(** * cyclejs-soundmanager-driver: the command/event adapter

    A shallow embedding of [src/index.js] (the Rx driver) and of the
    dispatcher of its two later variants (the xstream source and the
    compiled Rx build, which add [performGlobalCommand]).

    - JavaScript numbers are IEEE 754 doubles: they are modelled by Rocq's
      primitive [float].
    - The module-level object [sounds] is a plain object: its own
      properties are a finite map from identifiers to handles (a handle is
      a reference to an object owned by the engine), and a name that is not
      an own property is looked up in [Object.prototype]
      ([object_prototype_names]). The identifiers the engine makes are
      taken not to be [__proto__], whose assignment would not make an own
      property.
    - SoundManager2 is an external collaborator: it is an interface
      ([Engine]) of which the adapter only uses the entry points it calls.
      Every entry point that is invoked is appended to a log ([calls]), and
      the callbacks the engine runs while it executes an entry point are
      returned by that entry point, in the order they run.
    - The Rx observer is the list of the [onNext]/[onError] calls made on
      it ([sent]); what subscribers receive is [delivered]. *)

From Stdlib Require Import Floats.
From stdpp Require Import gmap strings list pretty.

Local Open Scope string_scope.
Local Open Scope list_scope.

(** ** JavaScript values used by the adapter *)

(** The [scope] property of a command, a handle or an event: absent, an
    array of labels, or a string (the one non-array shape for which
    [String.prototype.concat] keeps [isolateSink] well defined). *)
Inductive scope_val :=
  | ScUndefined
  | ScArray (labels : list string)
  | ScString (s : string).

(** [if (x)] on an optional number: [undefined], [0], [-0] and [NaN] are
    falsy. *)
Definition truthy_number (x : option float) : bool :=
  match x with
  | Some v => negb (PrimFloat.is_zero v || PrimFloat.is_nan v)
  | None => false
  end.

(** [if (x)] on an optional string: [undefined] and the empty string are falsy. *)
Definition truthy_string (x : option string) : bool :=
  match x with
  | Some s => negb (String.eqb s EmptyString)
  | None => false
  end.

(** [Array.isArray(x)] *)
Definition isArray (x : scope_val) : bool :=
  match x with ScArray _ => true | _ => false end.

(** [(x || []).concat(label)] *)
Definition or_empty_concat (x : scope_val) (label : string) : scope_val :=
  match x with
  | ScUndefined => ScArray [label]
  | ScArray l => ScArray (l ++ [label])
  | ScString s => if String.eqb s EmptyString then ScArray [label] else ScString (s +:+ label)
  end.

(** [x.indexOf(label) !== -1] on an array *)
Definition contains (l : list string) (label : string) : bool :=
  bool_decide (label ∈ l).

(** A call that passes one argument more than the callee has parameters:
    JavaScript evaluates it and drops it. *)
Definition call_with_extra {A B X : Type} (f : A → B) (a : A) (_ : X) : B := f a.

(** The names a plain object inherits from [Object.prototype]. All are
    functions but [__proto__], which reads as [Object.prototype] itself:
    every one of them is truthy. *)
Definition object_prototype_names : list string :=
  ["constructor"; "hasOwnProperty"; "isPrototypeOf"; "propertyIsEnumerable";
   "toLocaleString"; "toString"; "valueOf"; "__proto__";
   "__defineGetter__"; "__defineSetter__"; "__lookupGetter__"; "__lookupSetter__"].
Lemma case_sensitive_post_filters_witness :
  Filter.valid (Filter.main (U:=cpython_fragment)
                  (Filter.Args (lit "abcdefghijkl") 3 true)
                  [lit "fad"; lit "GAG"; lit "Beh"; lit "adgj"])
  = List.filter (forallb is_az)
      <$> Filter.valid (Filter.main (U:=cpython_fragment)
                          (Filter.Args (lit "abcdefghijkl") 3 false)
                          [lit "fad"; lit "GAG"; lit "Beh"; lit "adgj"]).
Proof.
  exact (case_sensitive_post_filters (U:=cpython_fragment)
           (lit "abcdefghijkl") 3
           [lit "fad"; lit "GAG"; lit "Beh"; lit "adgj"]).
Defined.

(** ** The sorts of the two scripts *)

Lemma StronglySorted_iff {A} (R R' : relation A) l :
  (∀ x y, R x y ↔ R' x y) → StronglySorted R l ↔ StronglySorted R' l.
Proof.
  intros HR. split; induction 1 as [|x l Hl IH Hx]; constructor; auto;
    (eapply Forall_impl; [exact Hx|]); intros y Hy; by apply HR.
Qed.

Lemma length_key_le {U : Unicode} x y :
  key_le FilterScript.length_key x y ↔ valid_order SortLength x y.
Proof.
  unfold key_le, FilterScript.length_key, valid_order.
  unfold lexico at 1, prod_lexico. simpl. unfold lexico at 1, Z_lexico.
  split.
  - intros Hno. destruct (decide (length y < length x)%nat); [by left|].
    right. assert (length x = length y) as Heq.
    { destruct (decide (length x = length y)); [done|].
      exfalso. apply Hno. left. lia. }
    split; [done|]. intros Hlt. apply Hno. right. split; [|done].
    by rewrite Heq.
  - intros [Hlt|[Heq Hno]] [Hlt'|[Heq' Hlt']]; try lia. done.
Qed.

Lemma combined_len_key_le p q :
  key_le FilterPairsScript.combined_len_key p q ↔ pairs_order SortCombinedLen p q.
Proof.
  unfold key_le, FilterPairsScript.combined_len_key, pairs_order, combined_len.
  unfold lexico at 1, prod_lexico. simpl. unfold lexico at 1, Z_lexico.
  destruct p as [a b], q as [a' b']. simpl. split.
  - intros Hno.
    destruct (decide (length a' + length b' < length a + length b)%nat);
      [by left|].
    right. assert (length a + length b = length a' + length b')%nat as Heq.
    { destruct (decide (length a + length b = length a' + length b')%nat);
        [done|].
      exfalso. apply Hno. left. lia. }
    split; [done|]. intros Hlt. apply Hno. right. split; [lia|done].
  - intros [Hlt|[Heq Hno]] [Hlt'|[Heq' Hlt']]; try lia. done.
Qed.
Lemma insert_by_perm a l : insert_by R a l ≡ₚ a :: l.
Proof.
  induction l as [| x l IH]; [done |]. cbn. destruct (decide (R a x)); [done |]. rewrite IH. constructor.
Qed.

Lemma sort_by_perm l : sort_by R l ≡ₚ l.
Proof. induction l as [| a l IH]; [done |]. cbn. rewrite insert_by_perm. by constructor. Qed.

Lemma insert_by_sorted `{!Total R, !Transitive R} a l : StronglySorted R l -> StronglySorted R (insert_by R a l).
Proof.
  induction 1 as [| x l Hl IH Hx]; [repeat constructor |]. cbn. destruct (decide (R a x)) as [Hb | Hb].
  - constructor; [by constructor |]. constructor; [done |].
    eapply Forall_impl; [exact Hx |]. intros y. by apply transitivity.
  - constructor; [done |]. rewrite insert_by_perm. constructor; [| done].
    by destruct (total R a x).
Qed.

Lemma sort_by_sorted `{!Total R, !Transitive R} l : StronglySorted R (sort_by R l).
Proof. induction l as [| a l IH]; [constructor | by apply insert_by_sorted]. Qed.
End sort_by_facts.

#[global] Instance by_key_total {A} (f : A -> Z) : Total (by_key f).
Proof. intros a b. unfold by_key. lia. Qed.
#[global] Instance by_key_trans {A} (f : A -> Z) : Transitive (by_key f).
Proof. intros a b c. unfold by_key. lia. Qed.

§

What you are asked to do: Please, from the entries above, set down exactly the lines from the one containing "Local Open Scope string_scope." through the one containing "every one of them is truthy. *)", and only those.

Solved exercise:
Local Open Scope string_scope.
Local Open Scope list_scope.

(** ** JavaScript values used by the adapter *)

(** The [scope] property of a command, a handle or an event: absent, an
    array of labels, or a string (the one non-array shape for which
    [String.prototype.concat] keeps [isolateSink] well defined). *)
Inductive scope_val :=
  | ScUndefined
  | ScArray (labels : list string)
  | ScString (s : string).

(** [if (x)] on an optional number: [undefined], [0], [-0] and [NaN] are
    falsy. *)
Definition truthy_number (x : option float) : bool :=
  match x with
  | Some v => negb (PrimFloat.is_zero v || PrimFloat.is_nan v)
  | None => false
  end.

(** [if (x)] on an optional string: [undefined] and the empty string are falsy. *)
Definition truthy_string (x : option string) : bool :=
  match x with
  | Some s => negb (String.eqb s EmptyString)
  | None => false
  end.

(** [Array.isArray(x)] *)
Definition isArray (x : scope_val) : bool :=
  match x with ScArray _ => true | _ => false end.

(** [(x || []).concat(label)] *)
Definition or_empty_concat (x : scope_val) (label : string) : scope_val :=
  match x with
  | ScUndefined => ScArray [label]
  | ScArray l => ScArray (l ++ [label])
  | ScString s => if String.eqb s EmptyString then ScArray [label] else ScString (s +:+ label)
  end.

(** [x.indexOf(label) !== -1] on an array *)
Definition contains (l : list string) (label : string) : bool :=
  bool_decide (label ∈ l).

(** A call that passes one argument more than the callee has parameters:
    JavaScript evaluates it and drops it. *)
Definition call_with_extra {A B X : Type} (f : A → B) (a : A) (_ : X) : B := f a.

(** The names a plain object inherits from [Object.prototype]. All are
    functions but [__proto__], which reads as [Object.prototype] itself:
    every one of them is truthy. *)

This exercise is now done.